=== Work request ===
Needed from the data below: all lines that contain the word "pose".

────────────────────────────────────────

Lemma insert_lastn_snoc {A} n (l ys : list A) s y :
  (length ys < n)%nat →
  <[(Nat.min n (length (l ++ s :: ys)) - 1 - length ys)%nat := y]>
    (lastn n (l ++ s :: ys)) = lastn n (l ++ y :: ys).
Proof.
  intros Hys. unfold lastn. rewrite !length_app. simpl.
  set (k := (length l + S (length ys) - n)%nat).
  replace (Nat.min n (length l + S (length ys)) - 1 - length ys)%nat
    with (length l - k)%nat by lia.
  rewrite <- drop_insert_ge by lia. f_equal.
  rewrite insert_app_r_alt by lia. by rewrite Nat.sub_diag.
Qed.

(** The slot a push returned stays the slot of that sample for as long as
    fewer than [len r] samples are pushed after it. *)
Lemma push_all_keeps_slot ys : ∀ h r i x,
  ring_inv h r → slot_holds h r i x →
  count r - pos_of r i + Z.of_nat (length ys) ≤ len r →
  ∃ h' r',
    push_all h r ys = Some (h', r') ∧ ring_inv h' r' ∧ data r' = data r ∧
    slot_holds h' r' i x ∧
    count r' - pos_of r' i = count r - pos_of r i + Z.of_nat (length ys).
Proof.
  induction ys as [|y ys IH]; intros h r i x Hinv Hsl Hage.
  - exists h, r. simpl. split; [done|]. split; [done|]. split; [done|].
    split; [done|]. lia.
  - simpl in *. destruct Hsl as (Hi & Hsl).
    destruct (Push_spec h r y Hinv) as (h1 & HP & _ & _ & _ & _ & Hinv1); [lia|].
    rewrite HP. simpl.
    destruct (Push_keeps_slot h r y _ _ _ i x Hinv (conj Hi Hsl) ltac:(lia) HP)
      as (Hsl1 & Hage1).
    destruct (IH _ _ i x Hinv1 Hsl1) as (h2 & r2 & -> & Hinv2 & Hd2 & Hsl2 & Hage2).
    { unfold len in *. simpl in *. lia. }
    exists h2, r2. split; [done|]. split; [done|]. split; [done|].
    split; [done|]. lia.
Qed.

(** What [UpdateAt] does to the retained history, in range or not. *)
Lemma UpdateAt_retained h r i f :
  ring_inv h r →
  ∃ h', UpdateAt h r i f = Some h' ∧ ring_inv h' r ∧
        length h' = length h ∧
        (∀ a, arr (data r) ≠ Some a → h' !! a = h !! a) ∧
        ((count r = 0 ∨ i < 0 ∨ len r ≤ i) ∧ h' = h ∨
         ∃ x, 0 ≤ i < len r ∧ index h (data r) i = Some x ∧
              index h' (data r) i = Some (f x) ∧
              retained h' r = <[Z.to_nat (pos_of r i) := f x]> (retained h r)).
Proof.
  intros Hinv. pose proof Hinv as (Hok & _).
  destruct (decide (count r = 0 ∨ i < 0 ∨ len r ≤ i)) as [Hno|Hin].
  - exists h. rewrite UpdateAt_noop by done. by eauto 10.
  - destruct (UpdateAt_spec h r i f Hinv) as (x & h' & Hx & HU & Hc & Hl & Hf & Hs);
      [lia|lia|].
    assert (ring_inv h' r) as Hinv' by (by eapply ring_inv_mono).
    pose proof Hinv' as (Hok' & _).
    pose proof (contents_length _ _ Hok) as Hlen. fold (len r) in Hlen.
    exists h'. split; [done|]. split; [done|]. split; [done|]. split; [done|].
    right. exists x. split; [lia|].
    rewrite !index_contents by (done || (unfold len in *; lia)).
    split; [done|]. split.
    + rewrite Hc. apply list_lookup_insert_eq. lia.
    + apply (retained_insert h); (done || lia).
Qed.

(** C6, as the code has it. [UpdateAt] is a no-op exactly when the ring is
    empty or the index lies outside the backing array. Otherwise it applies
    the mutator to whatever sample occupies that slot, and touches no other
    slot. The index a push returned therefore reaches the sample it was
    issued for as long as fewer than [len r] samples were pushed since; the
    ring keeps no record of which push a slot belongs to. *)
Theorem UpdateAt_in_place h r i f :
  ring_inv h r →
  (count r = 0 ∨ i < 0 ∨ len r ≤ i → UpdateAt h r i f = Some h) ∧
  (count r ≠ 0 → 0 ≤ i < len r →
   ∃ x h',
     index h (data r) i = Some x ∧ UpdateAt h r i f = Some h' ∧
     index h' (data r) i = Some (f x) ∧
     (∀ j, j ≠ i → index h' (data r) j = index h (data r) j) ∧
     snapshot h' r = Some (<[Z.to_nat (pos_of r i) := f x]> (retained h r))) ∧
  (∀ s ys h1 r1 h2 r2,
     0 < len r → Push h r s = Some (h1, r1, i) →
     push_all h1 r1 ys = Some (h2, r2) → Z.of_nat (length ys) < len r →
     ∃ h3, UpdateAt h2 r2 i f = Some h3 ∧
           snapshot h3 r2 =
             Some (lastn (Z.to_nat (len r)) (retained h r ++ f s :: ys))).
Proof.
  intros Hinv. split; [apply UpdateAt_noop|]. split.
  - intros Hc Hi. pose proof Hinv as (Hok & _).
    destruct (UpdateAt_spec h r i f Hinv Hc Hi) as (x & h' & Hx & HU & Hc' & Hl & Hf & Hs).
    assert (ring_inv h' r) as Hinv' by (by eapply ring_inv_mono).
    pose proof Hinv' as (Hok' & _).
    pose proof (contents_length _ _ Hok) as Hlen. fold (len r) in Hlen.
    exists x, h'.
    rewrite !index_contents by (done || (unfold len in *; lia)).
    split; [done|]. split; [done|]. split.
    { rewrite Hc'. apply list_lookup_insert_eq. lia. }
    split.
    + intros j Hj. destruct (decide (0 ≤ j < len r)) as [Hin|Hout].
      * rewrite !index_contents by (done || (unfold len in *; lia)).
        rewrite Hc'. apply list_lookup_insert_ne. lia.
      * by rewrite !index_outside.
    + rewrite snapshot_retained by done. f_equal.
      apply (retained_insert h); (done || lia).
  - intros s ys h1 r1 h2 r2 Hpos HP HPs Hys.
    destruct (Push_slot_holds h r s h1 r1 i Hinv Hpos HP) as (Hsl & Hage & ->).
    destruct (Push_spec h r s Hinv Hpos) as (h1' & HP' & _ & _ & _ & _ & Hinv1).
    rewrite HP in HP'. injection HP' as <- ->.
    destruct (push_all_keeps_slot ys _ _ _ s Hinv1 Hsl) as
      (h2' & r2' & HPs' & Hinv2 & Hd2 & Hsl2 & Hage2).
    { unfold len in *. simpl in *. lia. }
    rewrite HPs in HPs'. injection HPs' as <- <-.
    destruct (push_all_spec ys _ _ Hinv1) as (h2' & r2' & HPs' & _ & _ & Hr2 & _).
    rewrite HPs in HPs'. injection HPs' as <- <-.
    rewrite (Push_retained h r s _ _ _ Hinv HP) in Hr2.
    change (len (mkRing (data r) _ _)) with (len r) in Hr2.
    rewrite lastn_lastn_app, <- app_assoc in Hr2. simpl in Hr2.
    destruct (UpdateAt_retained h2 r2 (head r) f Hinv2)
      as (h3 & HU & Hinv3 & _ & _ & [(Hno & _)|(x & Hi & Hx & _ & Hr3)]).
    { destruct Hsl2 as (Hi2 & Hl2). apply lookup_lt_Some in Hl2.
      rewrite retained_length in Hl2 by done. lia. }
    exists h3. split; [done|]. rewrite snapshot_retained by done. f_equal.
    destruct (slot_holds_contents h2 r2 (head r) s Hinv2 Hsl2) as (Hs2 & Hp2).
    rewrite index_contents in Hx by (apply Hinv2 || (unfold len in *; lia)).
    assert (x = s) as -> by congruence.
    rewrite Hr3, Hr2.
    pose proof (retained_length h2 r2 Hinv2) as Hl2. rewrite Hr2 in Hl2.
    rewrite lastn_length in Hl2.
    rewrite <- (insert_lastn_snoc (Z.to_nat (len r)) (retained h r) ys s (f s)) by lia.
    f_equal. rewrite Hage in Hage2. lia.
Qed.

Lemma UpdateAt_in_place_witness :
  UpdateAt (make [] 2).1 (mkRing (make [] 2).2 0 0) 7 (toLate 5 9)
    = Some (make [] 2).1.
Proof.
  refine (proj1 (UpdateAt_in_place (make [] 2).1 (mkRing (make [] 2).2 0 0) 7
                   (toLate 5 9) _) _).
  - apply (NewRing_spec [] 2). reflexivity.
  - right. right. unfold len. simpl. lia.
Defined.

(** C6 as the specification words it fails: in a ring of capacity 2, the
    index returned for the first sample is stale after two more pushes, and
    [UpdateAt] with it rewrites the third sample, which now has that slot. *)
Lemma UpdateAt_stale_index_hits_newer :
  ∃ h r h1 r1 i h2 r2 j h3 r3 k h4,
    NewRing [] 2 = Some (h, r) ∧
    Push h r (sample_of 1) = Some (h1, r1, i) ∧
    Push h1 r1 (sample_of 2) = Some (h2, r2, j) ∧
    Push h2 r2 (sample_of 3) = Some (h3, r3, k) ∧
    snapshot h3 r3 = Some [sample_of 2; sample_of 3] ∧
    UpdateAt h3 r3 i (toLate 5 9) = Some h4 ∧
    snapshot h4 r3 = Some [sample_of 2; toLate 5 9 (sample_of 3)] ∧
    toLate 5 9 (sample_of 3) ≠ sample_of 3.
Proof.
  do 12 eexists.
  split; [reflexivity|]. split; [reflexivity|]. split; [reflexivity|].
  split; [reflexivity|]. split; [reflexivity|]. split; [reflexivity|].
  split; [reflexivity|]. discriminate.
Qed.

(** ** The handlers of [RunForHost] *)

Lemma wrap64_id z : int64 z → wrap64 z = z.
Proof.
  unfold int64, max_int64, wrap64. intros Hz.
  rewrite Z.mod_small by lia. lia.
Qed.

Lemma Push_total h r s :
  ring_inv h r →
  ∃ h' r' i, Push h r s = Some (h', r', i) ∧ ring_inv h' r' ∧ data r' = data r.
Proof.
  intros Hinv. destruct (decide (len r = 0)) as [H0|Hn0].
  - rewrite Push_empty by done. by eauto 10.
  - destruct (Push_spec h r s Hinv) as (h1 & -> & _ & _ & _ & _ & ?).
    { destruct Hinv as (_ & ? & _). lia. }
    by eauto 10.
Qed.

────────────────────────────────────────

=== Response below ===
  intros Hinv. pose proof Hinv as (Hok & _).
    pose proof Hinv' as (Hok' & _).
    pose proof (contents_length _ _ Hok) as Hlen. fold (len r) in Hlen.
  - intros Hc Hi. pose proof Hinv as (Hok & _).
    pose proof Hinv' as (Hok' & _).
    pose proof (contents_length _ _ Hok) as Hlen. fold (len r) in Hlen.
    pose proof (retained_length h2 r2 Hinv2) as Hl2. rewrite Hr2 in Hl2.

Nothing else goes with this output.